Martel's novel, however, is no simple variant of the Crusoe adventure story. In fact, Life of Pi seems designed to impugn the bourgeois Puritan ideology that underlies Robinson Crusoe. An examination of the protagonists and their respective circumstances demonstrates this significant difference. Crusoe, the son of a wealthy merchant, initiates a sea voyage of his own volition rather than entering into business, as his father desires. No such option is given to Pi, whose sea voyage is born of necessity, not whimsical inclination. Notwithstanding the series of misfortunes he encounters, Crusoe is adept at duplicating his father's business practices: he not only survives the shipwreck, but also applies the work ethic he has inherited from his father and amasses a small fortune. In contrast, Pi is obliged to relocate to Canada from Pondicherry, India, with his family and their menagerie of animals (which were part of a zoo, the family business) because of the country's economic instability and political turmoil. No amount of hard labour would have transformed the zoo into a lucrative business since, as the narrator observes, “the Greater Good and the Greater Profit are not compatible aims.”

The shipwreck is purportedly caused by a combination of bad weather and a mechanical failure; however, the shipping company demonstrates an utter lack of concern for its missing passengers, including Pi's family, “a lowly Indian family with a bother-some cargo,” and for its ship, a “third-rate rustbucket,” because both were deemed economically insignificant. Within the ship itself, a hierarchy exists: there are the officers, who had “little to do with us,” and the passengers, whose physical containment at the bottom of the ship's hold indicates their social position. If social rank, as Martel observes about the animal kingdom, “determines whom [one] associates with and how,” then it also determines one's significance and worth: not only are Pi's parents obliged to relocate from India as the result of their dire financial situation, their disappearance is virtually overlooked because of their low social status.

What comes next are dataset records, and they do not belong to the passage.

(** * Ranges of whole shards *)
Definition meets (v : Server) (b e : Z) (i : nat) : Prop := b < shard_end (nshards v) (Z.of_nat i) /\ shard_begin (nshards v) (Z.of_nat i) < e.
Lemma moving_loop_spec v b e s sids cursor : own_inv v -> (forall i, i ∈ sids -> (i < length (shards_ v))%nat) -> NoDup sids ->
  exists res, moving_loop v b e s sids cursor = Some res /\
    forall m c, res = Some (m, c) -> NoDup m /\ (forall i, i ∈ m <-> i ∈ sids /\ meets v b e i) /\
      forall i, i ∈ m -> cursor <= shard_begin (nshards v) (Z.of_nat i) /\ shard_end (nshards v) (Z.of_nat i) <= e /\ shard_owner_ v !! i = Some s.
Proof.
  intros Hi. revert cursor. induction sids as [|sid sids IH]; intros cursor Hin Hnd; cbn [moving_loop].
  { eexists. split; [done|]. intros m c [= <- <-]. split_and!; [constructor|intros i; split; [by intros ?%elem_of_nil|by intros [?%elem_of_nil _]]|by intros i ?%elem_of_nil]. }
  apply NoDup_cons in Hnd as [Hns Hnd]. assert (sid < length (shards_ v))%nat as Hlt by (apply Hin; by left). destruct (lookup_lt_is_Some_2 _ _ Hlt) as [sh Esh]. rewrite Esh, some_bind.
  destruct (oi_shards v Hi _ _ Esh) as (Eid & Eb & Ee). pose proof (shard_range_ok (nshards v) (proj1 (oi_count v Hi)) (Z.of_nat sid) ltac:(unfold nshards; lia)) as Hrg.
  destruct ((bucket_end sh <=? b) || (e <=? bucket_begin sh)) eqn:Emiss.
  - assert (~ meets v b e sid) as Hmiss by (unfold meets; rewrite <- Eb, <- Ee; apply orb_true_iff in Emiss; zcmp; lia).
    destruct (IH cursor) as (res & -> & Hres); [intros i Hi'; apply Hin; by right|done|]. exists res. split; [done|]. intros m c Em. destruct (Hres m c Em) as (H1 & H2 & H3). split_and!; [done| |done].
    intros i. rewrite H2, elem_of_cons. split; [tauto|intros [[->|?] ?]; tauto].
  - assert (meets v b e sid) as Hmeet by (unfold meets; rewrite <- Eb, <- Ee; apply orb_false_iff in Emiss as [? ?]; zcmp; lia).
    destruct (lookup_lt_is_Some_2 (shard_owner_ v) sid) as [w Ew]; [by rewrite (oi_length v Hi)|]. unfold worker_of_shard. rewrite Eid, Nat2Z.id, Ew, some_bind.
    destruct (negb (bucket_begin sh =? cursor) || _ || _) eqn:Ebad; [by exists None|]. rewrite !orb_false_iff, !negb_false_iff in Ebad. destruct Ebad as [[Ec Eend] Eow]. zcmp. subst w.
    destruct (IH (bucket_end sh)) as (res & -> & Hres); [intros i Hi'; apply Hin; by right|done|]. rewrite some_bind. eexists. split; [done|]. intros m c Em. destruct res as [[m' c']|]; [|done]. injection Em as <- <-.
    destruct (Hres m' c' eq_refl) as (H1 & H2 & H3). split_and!.
    + apply NoDup_cons. split; [rewrite H2; tauto|done].
    + intros i. rewrite !elem_of_cons, H2. split; [intros [->|[? ?]]; tauto|intros [[->|?] ?]; tauto].
    + intros i [->|Hm']%elem_of_cons; [split_and!; (lia || done)|]. destruct (H3 i Hm') as (? & ? & ?). split_and!; (lia || done).
Qed.
Lemma shard_of_bucket_meets v b e x : own_inv v -> 0 <= b -> e <= kNumBuckets -> b <= x < e -> exists i, (i < length (shards_ v))%nat /\ shard_begin (nshards v) (Z.of_nat i) <= x < shard_end (nshards v) (Z.of_nat i) /\ meets v b e i.
Proof.
  intros Hi Hb He Hx. destruct (oi_count v Hi) as [Hn _]. pose proof (uniform_shard_range (nshards v) Hn x ltac:(lia)) as Hr. pose proof (uniform_shard_owns (nshards v) Hn x (uniform_shard (nshards v) x) ltac:(lia) Hr) as Ho.
  rewrite Z.eqb_refl in Ho. unfold owns in Ho. apply andb_prop in Ho as [H1 H2]. exists (Z.to_nat (uniform_shard (nshards v) x)). unfold meets, nshards in *. rewrite !Z2Nat.id by lia. zcmp. lia.
Qed.
Lemma transfer_range_spec oom1 oom2 b e s d v : own_inv v -> bound v -> 0 <= b -> 0 <= s -> 0 <= d ->
  exists ok v', transfer_bucket_range_quiesced config resident oom1 oom2 b e s d v = Some (ok, v') /\
    if ok : bool then exists sids, moved_ok sids s d v v' /\ forall i x, (i < length (shards_ v))%nat -> shard_begin (nshards v) (Z.of_nat i) <= x < shard_end (nshards v) (Z.of_nat i) -> (b <= x < e <-> i ∈ sids)
    else v' = v.
Proof.
  intros Hi Hb H0 Hs Hd. unfold transfer_bucket_range_quiesced. destruct (oi_count v Hi) as [Hn Hnt].
  destruct (_ || _ || _ || _ || _) eqn:Eguard; [by exists false, v|]. rewrite !orb_false_iff in Eguard. destruct Eguard as [[[[G1 G2] G3] G4] G5]. zcmp.
  destruct (negb (live_executor v s) || _); [by exists false, v|]. destruct oom1; [by exists false, v|].
  destruct (moving_loop_spec v b e s (seq 0 (length (shards_ v))) b Hi) as (res & -> & Hres); [intros i [_ ?]%elem_of_seq; lia|apply NoDup_seq|]. rewrite some_bind. destruct res as [[moving cursor]|]; [|by exists false, v].
  destruct (Hres _ _ eq_refl) as (Hnd & Hmeet & Hmv). destruct (bool_decide (moving = []) || _); [by exists false, v|].
  destruct (thread_lookup v s ltac:(lia)) as [from Efrom], (thread_lookup v d ltac:(lia)) as [to Eto]. rewrite Efrom, Eto, !some_bind. destruct (negb (forallb _ moving)); [by exists false, v|]. destruct oom2; [by exists false, v|].
  assert (forall i x, (i < length (shards_ v))%nat -> shard_begin (nshards v) (Z.of_nat i) <= x < shard_end (nshards v) (Z.of_nat i) -> (b <= x < e <-> i ∈ moving)) as Hcover.
  { intros i x Hlt Hx. rewrite Hmeet. split; [intros Hxe; split; [apply elem_of_seq; lia|unfold meets; lia]|]. intros Hin. apply Hmeet in Hin. destruct (Hmv i Hin) as (? & ? & _). lia. }
  destruct (oi_router v Hi) as (Hba & Hidle & Hw). change (router_ (upd_thread d _ v)) with (router_ v).
  destruct (begin_transfer_spec _ b e s d (router_ v) Hba H0 Hs Hd Hidle Hw) as (ok & r1 & Eb & Hok & Hr). rewrite Eb, some_bind.
  assert (ok = true) as ->. { apply Hok. split; [unfold bad_range; rewrite !orb_false_iff; unfold kNoOwner in *; zcmp; lia|]. apply range_owned; [done|lia|lia|]. intros x Hx. destruct (shard_of_bucket_meets v b e x Hi H0 ltac:(lia) Hx) as (i & Hlt & Hxi & _).
    apply (oi_entries v Hi i); [|done]. by apply (Hmv i), (Hcover i x). }
  cbn [negb]. subst r1. set (cap := max (capacity to) (length (owned to) + length moving)).
  destruct (transfer_completes v moving b e s d cap (filter (fun sid => sid ∉ moving)) from to) with (dom := domain to) as (v4 & r2 & r3 & E4 & E2 & _ & E3 & Hm); try done; try lia.
  - by apply bound_ready; [|lia].
  - unfold range_ok, kNoOwner in *. lia.
  - intros i [Hin _]%Hmeet. apply elem_of_seq in Hin. lia.
  - unfold begun in E4. change (router_ (upd_thread d _ v)) with (router_ v) in E4. replace (upd_thread d (fun t => set_capacity (max (capacity t) (length (owned t) + length moving)) t) v) with (upd_thread d (set_capacity cap) v).
    2:{ unfold upd_thread. f_equal. apply list_alter_ext; [|done]. intros th Eth. unfold thread_at in Eto. rewrite Eto in Eth. by injection Eth as <-. }
    rewrite E4, some_bind, E2, some_bind. cbn [router_ set_router set_shard_owner] in *. rewrite E3, some_bind. eexists true, _. split; [done|]. exists moving. split; [|exact Hcover].
    split; [exact Hm|]. split_and!; [done|lia|lia|lia|]. intros i Hin. apply (Hmv i Hin).
Qed.
End Quiesced.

Martel's novel is a kind of fictional biography, and, as such, displays certain hagiographical tendencies: presumably, Pi's life is meant to be regarded as an exemplar. In this respect, the book also seems to critique the confessional, instructional facet of Defoe's book, which derives its moral orientation from its resemblance to Puritan moral tracts. The autonomy and economic rewards that Crusoe and an upwardly mobile middle class enjoyed may have been the result of a solid work ethic, but they were also the product of imperial exploitation. Martel's choice of an impoverished Indian for his protagonist seems implicitly to make this point about Crusoe's position in the world. Moreover, if Crusoe himself discovers religious belief and experiences a conversion because of his hardships, Pi demonstrates a kind of spiritual precocity since he has explored—even celebrated—three major religious belief systems in advance of his ordeal at sea. A religious conversion is not engendered by his sufferings; instead, religious beliefs and rituals sustain him throughout his perils. Narrative itself becomes a means of sheltering from the cruelties of survival. The two versions of Pi's life conveyed to the Japanese investigators at the end indicate that narrative, like religion, renders the cruelties of survival more tolerable.

Still, the narrator's claim at the opening of the book is somewhat overwrought: that this is a “a story that will make you believe in God” seems to suggest a level of profundity and sophistication that the novel does not quite attain. The expectation built into Martel's fiction is that it will transform reality in order to effect a transformation in its readers, but that expectation overestimates the power of the story. While Life of Pi is, at turns, interesting, clever, and layered, it is also inconsistently compelling and occasionally contrived.